▶ _Task to carry out_:
The records below hold a stretch from the line with "- exists w0." through the line with "intros Hs Hok."; return exactly those lines, ends included, and nothing more.
(Material to process)
(** Opening a tenant adds one with no jobs. *)
Lemma holds_tenant id :
  holds cfg (settled cfg) (tenant id) (λ r v, ∃ ok : bool, r = inr ok ∧ settled cfg v ∧ (ok = true → is_Some (v.2 !! id))).
Proof.
  unfold tenant.
  eapply (holds_seq _ _ _ (λ (ok : bool) v, settled cfg v ∧ (ok = true → is_Some (v.2 !! id)))).
  { apply holds_load; [apply stable_reserved|apply settled_accounted|]. intros w HP. split; [done|].
    intros H%bool_decide_eq_true_1. unfold view. cbn. by rewrite lookup_fmap, fmap_is_Some. }
  intros []; [apply holds_ret; naive_solver|].
  apply (holds_mono cfg (settled cfg) _ _ (λ r v, ∃ ok : bool, r = inr ok ∧ settled cfg v ∧ (ok = true → is_Some (v.2 !! id))));
    [|by intros v []|done].
  eapply holds_handle; [apply holds_store; [apply stable_reserved|apply settled_accounted]|].
  intros [e|u]; [apply holds_ret; naive_solver|].
  eapply (holds_seq_tt _ _ _ (ready id)); [|apply holds_ret; naive_solver].
  apply holds_update; [apply stable_reserved|apply settled_accounted|apply ready_accounted|].
  intros w [RS RL RT RU]. destruct (lw_tenants w !! id) as [x|] eqn:Hx.
  { split; [done|]. unfold view. cbn. by rewrite lookup_fmap, Hx. }
  unfold view. cbn. rewrite fmap_insert. split; [|by rewrite lookup_insert_eq]. 
  assert (H0 : jobCount (lw_lanes w) id = 0) by (apply RU; cbn; by rewrite lookup_fmap, Hx).
  split; cbn [fst snd]; [done..| |].
  - intros s n [[<- <-]|[Hne Hn]]%lookup_insert_Some; [cbn; lia|]. by apply RT.
  - intros s [Hn Hne]%lookup_insert_None. by apply RU.
Qed.

Lemma holds_openTenants ids : holds cfg (settled cfg) (openTenants ids) (λ r v, r = inr tt ∧ settled cfg v).
Proof.
  induction ids as [|id ids IH]; cbn [openTenants]; [by apply holds_ret|].
  eapply holds_seq; [apply holds_tenant|]. intros ok. eapply holds_mono; [apply IH|by intros v []|done].
Qed.

Lemma holds_refreshTenants : holds cfg (settled cfg) (refreshTenants cfg) (λ _ v, settled cfg v).
Proof.
  unfold refreshTenants.
  eapply (holds_let cfg _ _ _ (λ _, settled cfg)); [|intros ids].
  { eapply holds_mono; [apply holds_store; [apply stable_reserved|apply settled_accounted]|done|]. by intros []. }
  eapply (holds_seq_tt _ _ _ (settled cfg)).
  - by apply holds_update; [apply stable_reserved|apply settled_accounted..|].
  - eapply holds_mono; [apply holds_openTenants|done|]. by intros r v [].
Qed.

Lemma holds_passTenants fuel ids lanes total :
  holds cfg (settled cfg) (passTenants cfg fuel ids lanes total) (λ r v, ∃ n, r = inr n ∧ settled cfg v).
Proof.
  revert total. induction ids as [|id ids IH]; intros total; cbn [passTenants]; [apply holds_ret; eauto|].
  eapply holds_seq; [apply holds_tenant|]. intros ok.
  eapply (holds_seq _ _ _ (λ _, settled cfg)); [|intros n; apply IH]. destruct ok.
  - eapply holds_mono; [apply holds_claimLanes| |]; naive_solver.
  - apply holds_ret. naive_solver.
Qed.

Lemma holds_pass fuel : holds cfg (settled cfg) (pass cfg fuel) (λ r v, ∃ n, r = inr n ∧ settled cfg v).
Proof.
  unfold pass. eapply (holds_seq _ _ _ (λ _, settled cfg)).
  - apply holds_call; [apply stable_reserved|apply settled_accounted|]. intros env w HP. cbn.
    destruct (0 <? _); (split; [by apply settled_accounted|eauto]).
  - intros snap. eapply (holds_seq _ _ _ (λ _, settled cfg)); [|intros n; apply holds_passTenants].
    by apply holds_load; [apply stable_reserved|apply settled_accounted|].
Qed.
End books.

(** ** The workers free *)

Lemma view_lanes w ls : view (w <| lw_lanes := ls |>) = (ls, (view w).2).
Proof. reflexivity. Qed.

Lemma Forall2_lane (R : lane → lane → Prop) `{!Reflexive R} ls li l l' :
  ls !! li = Some l → R l l' → Forall2 R ls (<[li := l']> ls).
Proof.
  intros Hl HR. rewrite <-(list_insert_id ls li l Hl) at 1. apply Forall2_insert; [|done].
  apply Forall2_same_length_lookup_2; [done|]. intros i a b ? ?; by simplify_eq.
Qed.

(** A worker's step on one lane that moves no tenant's count. *)
Lemma frees_lane v li l l' :
  v.1 !! li = Some l →
  la_kind l' = la_kind l → la_size l' = la_size l → la_inflight l' ≤ la_inflight l →
  la_inflight l' - len (la_jobs l') - len (la_running l') = la_inflight l - len (la_jobs l) - len (la_running l) →
  (∀ t, laneCount t l' = laneCount t l) →
  frees v (<[li := l']> v.1, v.2).
Proof.
  intros Hl Hk Hs Hle Hin Hc. split; cbn [fst snd].
  - by apply Forall2_lane with l.
  - intros t. rewrite (jobCount_insert _ _ _ _ _ Hl), Hc. destruct (v.2 !! t); lia.
Qed.

(** The order of the jobs does not matter, nor where they are. *)
Lemma laneCount_perm t l l' :
  la_jobs l ++ la_running l ++ la_ending l ≡ₚ la_jobs l' ++ la_running l' ++ la_ending l' → laneCount t l = laneCount t l'.
Proof. intros Hp. unfold laneCount, len. by rewrite Hp. Qed.

Lemma takeJob_frees li w w' : takeJob li w = Some w' → frees (view w) (view w').
Proof.
  unfold takeJob. destruct (lw_lanes w !! li) as [l|] eqn:Hl; [|done].
  destruct (la_jobs l) as [|j js] eqn:Hj; [done|]. destruct (_ <? _); [|done]. intros [= <-]. rewrite view_lanes.
  apply (frees_lane (view w) li l); [done..|cbn; rewrite Hj; unfold len; cbn; lia|]. intros t. apply laneCount_perm. cbn.
  rewrite Hj. cbn. by rewrite <-Permutation_middle.
Qed.

Lemma endLane_frees li i w w' : endLane li i w = Some w' → frees (view w) (view w').
Proof.
  unfold endLane. destruct (lw_lanes w !! li) as [l|] eqn:Hl; [|done].
  destruct (la_running l !! i) as [j|] eqn:Hj; [|done]. intros [= <-]. rewrite view_lanes.
  pose proof (delete_Permutation _ _ _ Hj) as Hp. pose proof (Permutation_length Hp) as Hlen. cbn in Hlen.
  apply (frees_lane (view w) li l); [done..|cbn; lia|cbn; unfold len; lia|]. intros t. apply laneCount_perm. cbn.
  revert Hp. generalize (delete i (la_running l)) as rest. intros rest ->. cbn. by rewrite <-Permutation_middle.
Qed.

Lemma endTenant_frees li i w w' : endTenant li i w = Some w' → frees (view w) (view w').
Proof.
  unfold endTenant. destruct (lw_lanes w !! li) as [l|] eqn:Hl; [|done].
  destruct (la_ending l !! i) as [j|] eqn:Hj; [|done]. intros [= <-]. rewrite view_addTenant, view_lanes.
  set (l' := l <| la_ending := delete i (la_ending l) |>). cbn [fst snd].
  assert (Hc : ∀ t, laneCount t l = laneCount t l' + if decide (jb_tenant j = t) then 1 else 0).
  { intros t. unfold laneCount, len, l'. cbn. rewrite !filter_app, !length_app.
    pose proof (delete_Permutation _ _ _ Hj) as Hp. revert Hp. generalize (delete i (la_ending l)) as rest.
    intros rest ->. rewrite filter_cons. case_decide; cbn; lia. }
  split; cbn [fst snd].
  - by apply Forall2_lane with l.
  - intros t. rewrite (jobCount_insert _ _ _ _ _ Hl), Hc. change (view w).1 with (lw_lanes w). destruct (decide (jb_tenant j = t)) as [->|Hne].
    + rewrite lookup_alter_eq. destruct ((view w).2 !! t); csimpl; lia.
    + rewrite lookup_alter_ne by done. destruct ((view w).2 !! t); lia.
Qed.

(** ** Every reachable state *)

Section reachable.
Context (cfg : loopConfig) (fuel : nat) (Hlimit : 0 < lc_TenantConcurrency cfg).

(** What is left of the loop's body keeps the books from a state the workers
    have freed slots of since. *)
Definition replicaOk (s : progOn loopWorld unit * loopWorld) : Prop :=
  accounted cfg (view s.2) ∧
  ∃ w0, rely w0 s.2 ∧ wp rely (booked cfg) s.1 (λ r w', r = inr tt ∧ settled cfg (view w')) w0.

Lemma loopBody_ok p : loopBody cfg fuel p → holds cfg (settled cfg) p (λ r v, r = inr tt ∧ settled cfg v).
Proof.
  intros [| |id].
  - eapply holds_handle; [by apply holds_refreshTenants|]. intros r. by apply holds_ret.
  - eapply holds_seq; [by apply holds_pass|]. intros n. by apply holds_ret.
  - eapply holds_seq; [by apply holds_tenant|]. intros n. apply holds_ret. naive_solver.
Qed.

Lemma replicaOk_frees p w w' : replicaOk (p, w) → frees (view w) (view w') → replicaOk (p, w').
Proof.
  intros [(f&g&Hf&Hg&HR) (w0&Hr&Hwp)] Hfr. split.
  - exists f, g. split_and!; [done..|]. by eapply stable_reserved.
  - exists w0. split; [|done]. unfold rely in *. by etrans.
Qed.

Lemma senderStep_ok s s' : senderStep cfg fuel s s' → replicaOk s → replicaOk s'.
Proof.
  intros Hs Hok. destruct Hs as [B op k env r w w' Hop|k b w|p w Hp|li p w w' H|li i p w w' H|li i p w w' H|p w w' HL HT].
  - destruct Hok as [_ (w0&Hr&Hwp)]. specialize (Hwp env w Hr). cbn in Hwp. rewrite Hop in Hwp.
    destruct Hwp as [Hb Hwp]. split; [done|]. exists w'. split; [unfold rely; reflexivity|done].
  - destruct Hok as [Ha (w0&Hr&Hwp)]. split; [done|]. exists w0. split; [done|]. apply Hwp.
  - destruct Hok as [Ha (w0&Hr&_&Hset)]. split; [done|]. exists w. split; [unfold rely; reflexivity|].
    apply loopBody_ok; [done|]. by eapply stable_reserved.
  - eapply replicaOk_frees; [done|]. by eapply takeJob_frees.
  - eapply replicaOk_frees; [done|]. by eapply endLane_frees.
  - eapply replicaOk_frees; [done|]. by eapply endTenant_frees.
  - eapply replicaOk_frees; [done|]. unfold view. rewrite HL, HT. reflexivity.
Qed.

Lemma reachable_ok s s' : rtc (senderStep cfg fuel) s s' → replicaOk s → replicaOk s'.
Proof. induction 1; [done|]. eauto using senderStep_ok. Qed.
End reachable.

Lemma newLanes_lookup cfg l : l ∈ newLanes cfg → ∃ k n, lc_Lanes cfg !! k = Some n ∧ 0 < n ∧ l = mkLane k n [] 0 [] [].
Proof.
  intros (k&_&Hk)%list_elem_of_omap. destruct (lc_Lanes cfg !! k) as [n|] eqn:Hn; [|done].
  destruct (n <=? 0) eqn:E; [done|]. injection Hk as <-. to_prop. exists k, n. split_and!; [done|lia|done].
Qed.

Lemma newLanes_settled cfg : settled cfg (newLanes cfg, ∅).
Proof.
  split; [done| |done|].
  - intros li l (k&n&_&Hn&->)%list_elem_of_lookup_2%newLanes_lookup. unfold len. cbn. lia.
  - intros t _. apply jobCount_idle. by intros l (k&n&_&_&->)%newLanes_lookup.
Qed.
(End Material to process)
▶ _Expected output_:
  - exists w0. split; [|done]. unfold rely in *. by etrans.
Qed.

Lemma senderStep_ok s s' : senderStep cfg fuel s s' → replicaOk s → replicaOk s'.
Proof.
  intros Hs Hok. destruct Hs as [B op k env r w w' Hop|k b w|p w Hp|li p w w' H|li i p w w' H|li i p w w' H|p w w' HL HT].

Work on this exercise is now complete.